However, in EGFR or ALK-mutated advanced NSCLC, although the majority of patients demonstrated excellent and durable response to EGFR-TKIs or ALK-TKIs, almost all patients will undergo relapse and disease progression within 1-2 years after treatment initiation [16, 17]. Approximately 50% of secondary resistance to EGFR-TKIs is due to EGFR exon 20 T790M mutation [16, 17] and 37% of secondary resistance to ALK-TKIs is attributed to ALK secondary mutations (L1196M, L1152R, G1202R, G1269A, C1156Y etc) or amplifications [18,19,20]. In addition to acquired resistance, approximately 10–20% of patients with advanced NSCLC harboring EGFR sensitive mutations and 5% of patients with ALK rearrangements showed primary resistance to first line EGFR-TKIs or ALK-TKIs treatments and presented with early disease progression (typically within half years after the first treatment) [11, 16,17,18,19,20]. Mechanisms of primary resistance to EGFR-TKIs or ALK-TKIs remained largely unknown. It was hypothesized that MET amplification, BIM polymorphisms, PIK3CA mutations, RB1 mutation, AKT1 amplification; HGF amplification, and alterations of the PIK3CA/AKT/mTOR pathway were associated with primary resistance to EGFR-TKIs in patients with advanced EGFR mutated-NSCLC . Meanwhile, over-activation of the ALK signaling such as ALK amplification, up-regulation of bypass signaling pathways might be chief culprits that confer primary resistance to ALK-TKIs [19, 20].In NSCLC, TP53 mutations are the most common co-occurring events with driver oncogenes. According to previous studies, TP53 mutations could be found in 30–72% of all EGFR-mutated NSCLCs and 25–56% of ALK-positive NSCLCs, predominantly in smokers [22, 23] and the younger patients , but were rare in patients with other less common targeted mutations like KRAS mutation/ROS1 re-arrangement/RET re-arrangement .
Previous studies have suggested that TP53 concurrent mutation might adversely impact the survival of patients with advanced NSCLC treated with EGFR-TKIs or ALK-TKIs for oncogenic EGFR or ALK mutations [26,27,28,29]. In addition, some preclinical studies indicated that TP53 might be one of the mechanisms that potentially confer resistance to EGFR- and ALK-TKIs treatment [30, 31]. However, several other studies found no correlation between TP53 mutations and survival of patients with EGFR-mutated advanced NSCLC and treated with EGFR-TKIs [32,33,34]. For example, in study by Labbe et al., among sixty patients who received first-generation EGFR-TKIs for advanced disease, neither objective response rate (ORR) nor progression-free survival (PFS) was significantly influenced by TP53 mutations .

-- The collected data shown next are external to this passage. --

(* ===== verification/Bytes.v ===== *)
(** * Bytes, hexadecimal text and UTF-8

    The byte-level vocabulary of the sources: fixed-size byte arrays ([B256],
    [BlsPublicKey], [BlsSignature], [Address], KZG points) are [bytes]; a Rust
    [String] is a [string] of its UTF-8 bytes.  [hex_encode] is [hex::encode] and
    [from_utf8_lossy] is [String::from_utf8_lossy]. *)

From S2P Require Import Prelude.

#[export] Instance byte_eq_dec : EqDecision byte := Byte.byte_eq_dec.
#[export] Instance byte_countable : Countable byte :=
  inj_countable Byte.to_N Byte.of_N Byte.of_to_N.

Notation bytes := (list byte).
Notation B256 := bytes (only parsing).
Notation BlsPublicKey := bytes (only parsing).
Notation BlsSignature := bytes (only parsing).
Notation Address := bytes (only parsing).

(** [x as u8] *)
Definition byte_of_Z (x : Z) : byte :=
  default x00 (Byte.of_N (Z.to_N (x mod 256))).
Definition Z_of_byte (b : byte) : Z := Z.of_N (Byte.to_N b).
Definition bytes_of_Zs (l : list Z) : bytes := byte_of_Z <$> l.

(** [[b; n]] *)
Definition byte_array (n : nat) (b : byte) : bytes := replicate n b.
(** [B256::ZERO] *)
Definition B256_ZERO : B256 := byte_array 32 x00.

(** [u32::to_be_bytes] *)
Definition u32_to_be_bytes (x : Z) : bytes :=
  bytes_of_Zs [Z.shiftr x 24; Z.shiftr x 16; Z.shiftr x 8; x].

Lemma Z_of_byte_range b : 0 ≤ Z_of_byte b < 256.
Proof. unfold Z_of_byte. pose proof (Byte.to_N_bounded b). lia. Qed.
Lemma Z_of_byte_of_Z x : Z_of_byte (byte_of_Z x) = x mod 256.
Proof.
  unfold Z_of_byte, byte_of_Z.
  pose proof (Z.mod_pos_bound x 256 ltac:(lia)).
  destruct (Byte.of_N (Z.to_N (x mod 256))) eqn:E; simpl.
  - apply Byte.to_of_N in E. lia.
  - apply Byte.of_N_None_iff in E. lia.
Qed.
Lemma byte_of_Z_of_byte b : byte_of_Z (Z_of_byte b) = b.
Proof.
  unfold byte_of_Z. pose proof (Z_of_byte_range b).
  rewrite Z.mod_small by lia. unfold Z_of_byte. by rewrite N2Z.id, Byte.of_to_N.
Qed.

(** ** Strings as byte sequences *)

Definition string_of_bytes (l : bytes) : string := String.string_of_list_byte l.
Definition bytes_of_string (s : string) : bytes := String.list_byte_of_string s.

Lemma string_of_bytes_of_string s : string_of_bytes (bytes_of_string s) = s.
Proof. apply String.string_of_list_byte_of_string. Qed.

(** ** Hexadecimal *)

Definition hex_digit (n : N) : byte :=
  default x00 (Byte.of_N (if (n <? 10)%N then 48 + n else 87 + n)).
Definition hex_of_byte (b : byte) : bytes :=
  [hex_digit (Byte.to_N b / 16); hex_digit (Byte.to_N b mod 16)].
(** [hex::encode]: two lower-case digits per byte *)
Definition hex_encode (l : bytes) : string := string_of_bytes (l ≫= hex_of_byte).
(** [hex::encode_prefixed] and [serde_utils::hex::encode] *)
Definition hex_encode_prefixed (l : bytes) : string := ("0x" +:+ hex_encode l)%string.

(** ** [String::from_utf8_lossy]

    Each maximal ill-formed subsequence becomes U+FFFD (EF BF BD). *)
Definition replacement : bytes := [xef; xbf; xbd].

Definition in_range (b : byte) (lo hi : Z) : bool :=
  (lo <=? Z_of_byte b) && (Z_of_byte b <=? hi).

(** the continuation bytes a lead byte requires, each with its range *)
Definition continuation_ranges (b : byte) : option (list (Z * Z)) :=
  let any := (0x80, 0xbf) in
  if in_range b 0x00 0x7f then Some []
  else if in_range b 0xc2 0xdf then Some [any]
  else if in_range b 0xe0 0xe0 then Some [(0xa0, 0xbf); any]
  else if in_range b 0xe1 0xec then Some [any; any]
  else if in_range b 0xed 0xed then Some [(0x80, 0x9f); any]
  else if in_range b 0xee 0xef then Some [any; any]
  else if in_range b 0xf0 0xf0 then Some [(0x90, 0xbf); any; any]
  else if in_range b 0xf1 0xf3 then Some [any; any; any]
  else if in_range b 0xf4 0xf4 then Some [(0x80, 0x8f); any; any]
  else None.

(** how many of the required continuation bytes are present *)
Fixpoint match_ranges (rs : list (Z * Z)) (l : bytes) : nat :=
  match rs, l with
  | (lo, hi) :: rs, b :: l => if in_range b lo hi then S (match_ranges rs l) else O
  | _, _ => O
  end.

Fixpoint utf8_lossy_fuel (fuel : nat) (l : bytes) : bytes :=
  match fuel, l with
  | S fuel, b :: l' =>
      match continuation_ranges b with
      | Some rs =>
          let n := match_ranges rs l' in
          (if decide (n = length rs) then b :: take n l' else replacement)
            ++ utf8_lossy_fuel fuel (drop n l')
      | None => replacement ++ utf8_lossy_fuel fuel l'
      end
  | _, _ => []
  end.
Definition utf8_lossy (l : bytes) : bytes := utf8_lossy_fuel (length l) l.
Definition from_utf8_lossy (l : bytes) : string := string_of_bytes (utf8_lossy l).

Example utf8_lossy_mixed :
  utf8_lossy [x41; xe2; x82; xac; xe2; x82; x41; xff; x42]
  = [x41; xe2; x82; xac] ++ replacement ++ [x41] ++ replacement ++ [x42].
Proof. reflexivity. Qed.

(** ASCII text, which is what relays and the signer send, is left unchanged. *)
Lemma utf8_lossy_fuel_ascii fuel l :
  (length l ≤ fuel)%nat → Forall (λ b, Z_of_byte b < 128) l → utf8_lossy_fuel fuel l = l.
Proof.
  revert l. induction fuel as [|fuel IH]; intros [|b l] Hlen Hall; simpl in *; try done; [lia|].
  apply Forall_cons in Hall as [Hb Hall].
  unfold continuation_ranges, in_range.
  pose proof (Z_of_byte_range b).
  rewrite (proj2 (Z.leb_le 0 (Z_of_byte b))), (proj2 (Z.leb_le (Z_of_byte b) 127)) by lia.
  simpl. rewrite drop_0, IH; [done|lia|done].
Qed.
Lemma utf8_lossy_ascii l : Forall (λ b, Z_of_byte b < 128) l → utf8_lossy l = l.
Proof. by apply utf8_lossy_fuel_ascii. Qed.
(** a byte sequence is UTF-8 when decoding it replaces nothing *)
Definition utf8_valid (b : bytes) : bool := bool_decide (utf8_lossy b = b).
Lemma lossy_ascii (b : bytes) : Forall (λ b, Z_of_byte b < 128) b → utf8_valid b = true.
Proof. intros Hb. unfold utf8_valid. by rewrite bool_decide_true by by apply utf8_lossy_ascii. Qed.
(* ===== verification/Serde.v ===== *)
(** * Serialization

    The code that [#[derive(Serialize, Deserialize)]] generates for the structs and enums of
    the crates, on JSON documents.  A [Wire A] is a pair of a serializer and a deserializer,
    with two predicates: [wf], which values are written so that they are read back, and
    [typed], what is known of any value that was read.  [Lawful] states that the pair keeps to
    them, and that the order of the fields of an object never matters.

    A derived struct reads an object field by field in the order of the document, refuses
    duplicates, skips or refuses unknown fields and looks for missing ones at the end; it also
    reads an array of its fields.  The enums of the crates are tagged adjacently, internally
    or externally, or not at all.  What the crates take from libraries (hexadecimal byte
    strings, quoted integers, SSZ lists and bit fields) is the class [SerdeLib]. *)

From S2P Require Import Prelude Bytes.

(** ** JSON documents; an object keeps the order and the duplicates of its text *)

Inductive Json : Type :=
| JNull
| JBool (b : bool)
| JNumber (n : Z)
| JFloat (text : string)
| JString (s : string)
| JArray (l : list Json)
| JObject (fields : list (string * Json)).

(** two documents that differ in the order of the fields of objects only *)
Inductive same_json : Json → Json → Prop :=
| same_refl j : same_json j j
| same_array l l' : Forall2 same_json l l' → same_json (JArray l) (JArray l')
| same_object m m' m'' :
    m ≡ₚ m' → Forall2 (λ x y, x.1 = y.1 ∧ same_json x.2 y.2) m' m'' →
    same_json (JObject m) (JObject m'').
(* ===== verification/Sha256.v ===== *)
(** * SHA-256

    The hash function (FIPS 180-4) behind SSZ Merkleization.  The sources reach it
    through the [tree_hash] crate, which the development keeps abstract
    (class [TreeHashLib] of [Signature]); this executable definition instantiates
    that class, so that the signing roots and domains of the repository are computed
    and compared with the constants and test vectors the sources contain. *)

From S2P Require Import Prelude Bytes.

Definition mask32 : Z := 2 ^ 32 - 1.
Definition add32 (x y : Z) : Z := Z.land (x + y) mask32.
Definition rotr (n x : Z) : Z :=
  Z.lor (Z.shiftr x n) (Z.land (Z.shiftl x (32 - n)) mask32).
Definition not32 (x : Z) : Z := Z.lxor x mask32.

(** The constants are the first 32 bits of the fractional parts of the cube roots of
    the first 64 primes (rounds) and of the square roots of the first 8 (initial
    state).  [icbrt] is the integer cube root, bit by bit from [2 ^ bits]. *)
Fixpoint icbrt (bits : nat) (n acc : Z) : Z :=
  match bits with
  | O => acc
  | S bits =>
      let next := acc + Z.shiftl 1 (Z.of_nat bits) in
      icbrt bits n (if next * next * next <=? n then next else acc)
  end.

Definition is_prime (n : Z) : bool :=
  forallb (λ d, negb (n mod d =? 0)) (seqZ 2 (n - 2)).
Definition primes : list Z := Eval vm_compute in filter (λ n, is_prime n = true) (seqZ 2 310).
Definition round_constants : list Z :=
  Eval vm_compute in
    (λ p, Z.land (icbrt 36 (Z.shiftl p 96) 0) mask32) <$> primes.
Definition initial_state : list Z :=
  Eval vm_compute in
    (λ p, Z.land (Z.sqrt (Z.shiftl p 64)) mask32) <$> take 8 primes.

Definition big_sigma0 (x : Z) : Z := Z.lxor (rotr 2 x) (Z.lxor (rotr 13 x) (rotr 22 x)).
Definition big_sigma1 (x : Z) : Z := Z.lxor (rotr 6 x) (Z.lxor (rotr 11 x) (rotr 25 x)).
Definition small_sigma0 (x : Z) : Z := Z.lxor (rotr 7 x) (Z.lxor (rotr 18 x) (Z.shiftr x 3)).
Definition small_sigma1 (x : Z) : Z := Z.lxor (rotr 17 x) (Z.lxor (rotr 19 x) (Z.shiftr x 10)).
Definition choose (x y z : Z) : Z := Z.lxor (Z.land x y) (Z.land (not32 x) z).
Definition majority (x y z : Z) : Z :=
  Z.lxor (Z.land x y) (Z.lxor (Z.land x z) (Z.land y z)).

(** The message schedule, newest word first. *)
Fixpoint extend_schedule (n : nat) (w : list Z) : list Z :=
  match n with
  | O => w
  | S n =>
      let new := add32 (add32 (small_sigma1 (nth 1 w 0)) (nth 6 w 0))
                       (add32 (small_sigma0 (nth 14 w 0)) (nth 15 w 0)) in
      extend_schedule n (new :: w)
  end.
Definition schedule (block : list Z) : list Z := rev (extend_schedule 48 (rev block)).

Definition compress_round (s : list Z) (kw : Z * Z) : list Z :=
  match s with
  | [a; b; c; d; e; f; g; h] =>
      let t1 := add32 (add32 h (big_sigma1 e)) (add32 (choose e f g) (add32 kw.1 kw.2)) in
      let t2 := add32 (big_sigma0 a) (majority a b c) in
      [add32 t1 t2; a; b; c; add32 d t1; e; f; g]
  | _ => s
  end.
Definition compress (s block : list Z) : list Z :=
  zip_with add32 s
    (fold_left compress_round (zip round_constants (schedule block)) s).

(** Big-endian words. *)
Fixpoint words_of_bytes (l : bytes) : list Z :=
  match l with
  | a :: b :: c :: d :: l =>
      (Z.shiftl (Z_of_byte a) 24 + Z.shiftl (Z_of_byte b) 16
       + Z.shiftl (Z_of_byte c) 8 + Z_of_byte d) :: words_of_bytes l
  | _ => []
  end.
Definition pad_message (l : bytes) : bytes :=
  let len := Z.of_nat (length l) in
  l ++ [x80] ++ replicate (Z.to_nat ((55 - len) mod 64)) x00
    ++ u32_to_be_bytes (Z.shiftr (8 * len) 32) ++ u32_to_be_bytes (8 * len).

Definition sha256 (l : bytes) : bytes :=
  fold_left compress (chunks 16 (words_of_bytes (pad_message l))) initial_state
    ≫= u32_to_be_bytes.

Example sha256_abc :
  hex_encode (sha256 (bytes_of_string "abc"))
  = "ba7816bf8f01cfea414140de5dae2223b00361a396177a9cb410ff61f20015ad"%string.
Proof. vm_compute. reflexivity. Qed.
Example sha256_two_blocks :
  hex_encode (sha256 (bytes_of_string "abcdbcdecdefdefgefghfghighijhijkijkljklmklmnlmnomnopnopq"))
  = "248d6a61d20638b8e5c026930c3e6039a33ce45964ff2167f6ecedd419db06c1"%string.
Proof. vm_compute. reflexivity. Qed.
#[export] Hint Resolve bls_sign_verifies : commit_boost.
(** the sizes of compressed public keys and signatures *)
Class BlsSizes {BL : BlsLib} := {
  pk_size : ∀ sk, length (sk_to_pk sk) = 48%nat;
  sig_size : ∀ sk msg, length (sk_sign sk msg) = 96%nat;
}.

Section Bls.
Context {BL : BlsLib}.

(** [utils.rs]: conversions between [alloy] and [blst] types *)
Definition alloy_pubkey_to_blst (pubkey : BlsPublicKey) : Result BLST_ERROR BlstPublicKey :=
  key_validate pubkey.
Definition alloy_sig_to_blst (signature : BlsSignature) : Result BLST_ERROR BlstSignature :=
  sig_from_bytes signature.

Definition verify_bls_signature (pubkey : BlsPublicKey) (msg : bytes)
    (signature : BlsSignature) : Result BlstErrorWrapper () :=
  pubkey ← map_err blst_error_from (alloy_pubkey_to_blst pubkey);
  signature ← map_err blst_error_from (alloy_sig_to_blst signature);
  let res := sig_verify signature msg pubkey in
  if decide (res = BLST_SUCCESS) then Ok () else Err (blst_error_from res).

Definition sign_message (secret_key : BlsSecretKey) (msg : bytes) : BlsSignature :=
  sk_sign secret_key msg.
End Bls.

Section Signing.
Context {TH : TreeHashLib} {BL : BlsLib}.

Definition verify_signed_message {T} `{TreeHash T} (c : Chain) (pubkey : BlsPublicKey)
    (msg : T) (signature : BlsSignature) (id : option B256) (domain_mask : bytes)
    : Result BlstErrorWrapper () :=
  let signing_root :=
    compute_prop_commit_signing_root c (tree_hash_root msg) id domain_mask in
  verify_bls_signature pubkey signing_root signature.

(** [object_root.tree_hash_root()] is the identity on a [B256] *)
Definition sign_builder_root (c : Chain) (secret_key : BlsSecretKey) (root : B256)
    : BlsSignature :=
  let signing_data := {| object_root := root; signing_domain := builder_domain c |} in
  sign_message secret_key (tree_hash_root signing_data).

Definition sign_builder_message {T} `{TreeHash T} (c : Chain) (secret_key : BlsSecretKey)
    (msg : T) : BlsSignature :=
  sign_builder_root c secret_key (tree_hash_root msg).

Definition sign_commit_boost_root (c : Chain) (secret_key : BlsSecretKey) (root : B256)
    (id : option B256) : BlsSignature :=
  let signing_root :=
    compute_prop_commit_signing_root c root id COMMIT_BOOST_DOMAIN in
  sign_message secret_key signing_root.

Definition verify_proposer_commitment_signature_bls {T} `{TreeHash T} (c : Chain)
    (pubkey : BlsPublicKey) (msg : T) (signature : BlsSignature) (id : B256)
    : Result BlstErrorWrapper () :=
  let domain := compute_domain c COMMIT_BOOST_DOMAIN in
  let root := tree_hash_root {| pc_data := tree_hash_root msg; module_signing_id := id |} in
  let signing_root := tree_hash_root {| object_root := root; signing_domain := domain |} in
  verify_bls_signature pubkey signing_root signature.

(** *** [BlsSigner] ([schemes/bls.rs]) *)
Inductive BlsSigner : Type := BlsLocal (secret : BlsSecretKey).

Therefore, we performed this meta-analysis to investigate the prognostic and predictive values of TP53 mutations for outcome of patients with patients with EGFR- or ALK mutated advanced NSCLC and treated with EGFR-TKIs and ALK-TKIs based targeted therapy.
All relevant articles were retrieved by searching the PubMed, Embase, Medline, The Cochrane library and Web of Science (up to May 15, 2019) using a combination of the terms ‘TP53’, ‘p53 protein’, ‘Tumor Suppressor p53’, ‘p53’ ‘mutation’, ‘non-small-cell lung cancer’, ‘NSCLC’, ‘lung cancer’, ‘lung adenocarcinoma’, ‘tyrosine kinase inhibitor’, ‘targeted therapy’, ‘TKIs’, ‘EGFR’, ‘ALK’. Two investigators (Kang Qin and Helei Hou) performed the searches independently of each other. This study was performed according to the Preferred Reporting Items for Systematic Reviews and Meta-Analyses (PRISMA) guidelines  (http://www.prisma-statement.org).
Studies considered to be potentially eligible for the present meta-analysis were required to meet the following criteria: (1) original prospective or retrospective clinical studies; (2) the diseases were diagnosed based on histopathology examination; (3) the samples for mutational analysis was obtained from either biopsy or surgical tumor tissue specimens or blood samples; (4) the study had employed DNA detection techniques for profiling of TP53 and targetable oncogenic mutations; (5) NSCLC patients were treated with targeted therapy regardless of line of treatment; (6) compared progression-free survival and/or overall survival for TP53 mutation versus TP53 non-mutation subgroups (7) Hazard ratios (HRs) with 95% confidence intervals (CIs) for survival outcomes were provided directly or could be calculated from Kaplan–Meier curve alternatively, or adequate data for their estimation were provided. (8) the publication language was confined to English. Studies failing to meet these inclusion criteria were excluded.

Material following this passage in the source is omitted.